Das Jahr 1951 hat es in sich: Lenny Bruce heiratet die Stripperin Honey Harlow. Nach einem Auftritt in Miami wird er verhaftet. Der Grund ist seine Darstellung eines fiktiven katholischen Priesters der gleichfalls erfundenen Brother Mathias Foundation, die für Leprakolonien in Britisch-Guyana Spenden sammeln soll. Von einem New Yorker Gericht wird er freigesprochen, da es a.) wirklich eine Leprakolonie in Britisch-Guyana gibt und b.) weil die Priester (diesmal sind es echte), denen er die Kleider für seinen Auftritt stahl, ihn bei einer Gegenüberstellung nicht wieder erkennen. Wie schon andere Komiker vor ihm absolviert Lenny Bruce seine Auftritte auch in den Catskills, einer beliebten Feriengegend jüdischer Familien aus New York – die deshalb Borschtsch-Gürtel genannt wird. Mark Kramer, dessen Vater dort ein Hotel besitzt, erinnert sich: „1950 engagierte mein Vater, Jack Kramer, Lenny Bruce als Zeremonienmeister für unser Hotel. (..) Lenny war großartig. Er machte Unfug, er tanzte, er erzählte Witze. Er war auch bei den alten Damen sehr beliebt. Mein Vater war glücklich. Deshalb engagierte er Lenny auch für die Saison 1951.“ Lenny schlägt Jack Kramer vor, dass er einige seiner Freunde für eine Show in das Casino einladen könne. Und so schafft er es, Jazzmusiker, Komiker und Stripperinnen in das lauschige Hotel zu bringen. Zum Entsetzen der Gäste und der Familie Kramer unterhalten diese sich in „schmutzigen Wörtern in New Yorker Slang und gebrochenem Jiddisch“ und bringen das ganze Haus durcheinander. Als Lenny Bruce während seiner Show das Publikum zu beleidigen beginnt, wird er von Jack Kramer hochkant rausgeworfen.
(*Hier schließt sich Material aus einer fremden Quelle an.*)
(** Interleaving is chosen only for a group that is large enough and safe to
    reorder, after a full window of samples whose stall ratio, between 0 and
    1000, reaches the threshold; its width is between 2 and the smaller of the
    group and the maximum. *)
Theorem interleaving_is_earned e requests : telemetry_ok (ex_telemetry e) →
  let plan := (plan_batch requests e).1 in
  0 ≤ stall_ratio (ex_telemetry e) ≤ 1000 ∧
  Forall2 (λ g d, ∀ width, d = Interleave width →
    min_batch_size (ex_config e) ≤ len (g_requests g) ∧ interleave_safe (g_key g) = true ∧
    TELEMETRY_WINDOW_SIZE ≤ total_calls (ex_telemetry e) ∧
    stall_ratio_threshold (ex_config e) ≤ stall_ratio (ex_telemetry e) ∧
    2 ≤ width ≤ Z.max 2 (Z.min (max_interleave_width (ex_config e)) (len (g_requests g)))) (groups plan) (decisions plan).
Proof.
  intros Ht. split; [by apply stall_ratio_range|].
  assert (Forall2 (group_ok e) (groups (plan_batch requests e).1) (decisions (plan_batch requests e).1)) as Hg.
  { destruct (amac_enabled (ex_config e)) eqn:He; [|unfold plan_batch; rw He; constructor].
    destruct (decide (requests = [])) as [->|Hne]; [unfold plan_batch; rw He; constructor|].
    by destruct (plan_batch_spec requests e He Hne) as (runs & _ & _ & _ & Hg & _). }
  eapply Forall2_impl; [exact Hg|]. intros g d (_ & _ & ->) width Hw. unfold decide_toggle in Hw.
  pose proof (width_range (stall_ratio (ex_telemetry e)) (memory_weight (g_key g)) (len (g_requests g)) (max_interleave_width (ex_config e))).
  repeat (case_match; [done|]). injection Hw as <-. bool_to_prop. split_and!; try done; try lia.
Qed.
Im Jahre 1955 wird Tochter Kitty Bruce geboren. Doch die Ehe von Honey und Lenny Bruce geht bald endgültig in die Brüche. Lenny Bruce zieht weiter durch die Lande, 1961 wird er bei einem Jazz Workshop in San Francisco verhaftet, weil er Worte wie „cocksucker“ und „to come“ (hier eindeutig im sexuellen Kontext zu verstehen) auf offener Bühne verwendet. Bei der Gerichtsverhandlung wird Lenny Bruce von den Geschworenen freigesprochen. Bald gibt es erneute Anklagen, unter anderem in Philadelphia und Los Angeles, beide Male wegen Drogenbesitzes. Ende 1963 gerät er ins Visier des New Yorker Generalstaatsanwalts Frank Hogan und Francis Kardinal Spellman, dem Erzbischof von New York. Bei Auftritten im Cafe Au Go Go in Greenwich Village wird er von Polizisten in Zivil beobachtet und nach den Shows festgenommen. Der Grund (wir können ihn erahnen): diverse Obszönitäten – über 100 fourletter-words sollen während einer Performance gefallen sein. Obwohl sich bekannte Persönlichkeiten wie Jules Feiffer, Norman Mailer und James Baldwin für den erneut angeklagten Lenny Bruce einsetzen, wird er am 21. Dezember 1964 zu vier Monaten Arbeitshaus verurteilt. Er kommt auf Kaution frei, legt Berufung ein und wird freigesprochen. Auf Wunsch von Hugh Hefner verfasst Lenny Bruce, gemeinsam mit Paul Krassner, eine Biographie des Playboy-Gründers und beginnt auch seine eigene Autobiographie mit dem Titel „How to Talk Dirty and Influence People“ zu schreiben.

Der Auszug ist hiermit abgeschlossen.